Cassandra/Tools/cassandra-ca-manager
Easily manage Java keystores using a self-signed certificate authority.
Project
Usage
Step 1
Create a YAML-formatted manifest describing the certificate authority and machine certificates.
# The top-level working directory
base_directory: /path/to/base/directory
# The Certificate Authority
authority:
key:
size: 2048
cert:
subject:
organization: WMF
country: US
unit: Services
valid: 365
password: qwerty
# Java keystores
keystores:
- name: restbase1001-a
key:
size: 2048
cert:
subject:
organization: WMF
country: US
unit: Services
valid: 365
password: qwerty
- name: restbase1001-b
key:
size: 2048
cert:
subject:
organization: WMF
country: US
unit: Services
valid: 365
password: qwerty
- name: restbase1002-a
key:
size: 2048
cert:
subject:
organization: WMF
country: US
unit: Services
valid: 365
password: qwerty
Step 2
Run the script with the manifest as its only argument.

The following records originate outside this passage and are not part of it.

(** * Extent placement of crimson/seastore: record builder, segmented
      allocator and placement manager

    A shallow embedding of [crimson/os/seastore/extent_placement_manager.h]:
    [ool_record_t], [SegmentedAllocator] (with its [Writer]) and
    [ExtentPlacementManager], with the properties of the design document
    stated and proved about the embedded code. *)

From Stdlib Require Import ZArith NArith List Lia Bool Permutation Sorted.
Import ListNotations.
Local Open Scope Z_scope.

(** ** Integer types of seastore

    [segment_off_t] is a signed 32-bit offset ([MAX_SEG_OFF] is its largest
    value), [size_t] is unsigned 64-bit.  Values are kept in [Z]; a
    conversion to the type is the reduction written out below. *)

Definition MAX_SEG_OFF : Z := 2147483647.

Definition to_segment_off (z : Z) : Z := (z + 2 ^ 31) mod 2 ^ 32 - 2 ^ 31.

Definition to_size_t (z : Z) : Z := z mod 2 ^ 64.

Definition segment_id_t := N.
Definition segment_nonce_t := N.
Definition laddr_t := N.
Definition extent_types_t := N.

(** [device_type_t]: the device families. *)
Inductive device_type_t := NONE | SEGMENTED | RANDOM_BLOCK | PMEM.

(** [ool_placement_hint_t]: an enumeration the code never inspects; a hint is
    the number of its enumerator, [HINT_NONE] the default one. *)
Definition ool_placement_hint_t := N.
Definition HINT_NONE : ool_placement_hint_t := 0%N.

Record paddr_t := mk_paddr { segment : segment_id_t; offset : Z }.

(** A [bufferptr] is a view of a raw buffer; [length()] is all the code
    reads of it. *)
Record bufferptr := mk_bufferptr { bp_raw : N; bp_length : N }.

Definition bufferlist := list bufferptr.

Definition bl_length (bl : bufferlist) : Z :=
  fold_right (fun p acc => Z.of_N (bp_length p) + acc) 0 bl.

(** The attributes of a logical cached extent the placement layer reads or
    writes. *)
Record LogicalCachedExtent := mk_extent {
  ext_type : extent_types_t;
  ext_laddr : laddr_t;
  ext_paddr : paddr_t;
  ext_bptr : bufferptr;
  ext_valid : bool;
  backend_type : device_type_t;
  hint : ool_placement_hint_t
}.

(** A [LogicalCachedExtentRef] is a counted pointer; the extents live in a
    store indexed by it. *)
Definition LogicalCachedExtentRef := nat.
Definition extent_store := LogicalCachedExtentRef -> LogicalCachedExtent.

(** ** The record builder, [ool_record_t] *)

Record extent_t := mk_extent_t {
  et_type : extent_types_t;
  et_addr : laddr_t;
  et_bl : bufferlist
}.

Definition delta_info_t := N.

Record record_t := mk_record {
  rec_extents : list extent_t;
  rec_deltas : list delta_info_t
}.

$ cassandra-ca-manager manifest.yaml
$ tree /path/to/base/directory
/path/to/base/directory
├── restbase1001-a
│ ├── restbase1001-a.crt
│ └── restbase1001-a.csr
│ └── restbase1001-a.kst
├── restbase1001-b
│ ├── restbase1001-b.crt
│ └── restbase1001-b.csr
│ └── restbase1001-b.kst
├── restbase1002-a
│ ├── restbase1002-a.crt
│ └── restbase1002-a.csr
│ └── restbase1002-a.kst
├── rootCa.crt
├── rootCa.key
├── rootCa.srl
└── truststore
3 directories, 13 files
Note: cassandra-ca-manager is idempotent, it will not overwrite any existing material in the base directory. To create additional keystores later, simply add their definitions to the manifest, and re-run the script.
Step 3
Copy the resulting truststore and *.kst files to their respective machines, and configure server and/or client encryption accordingly.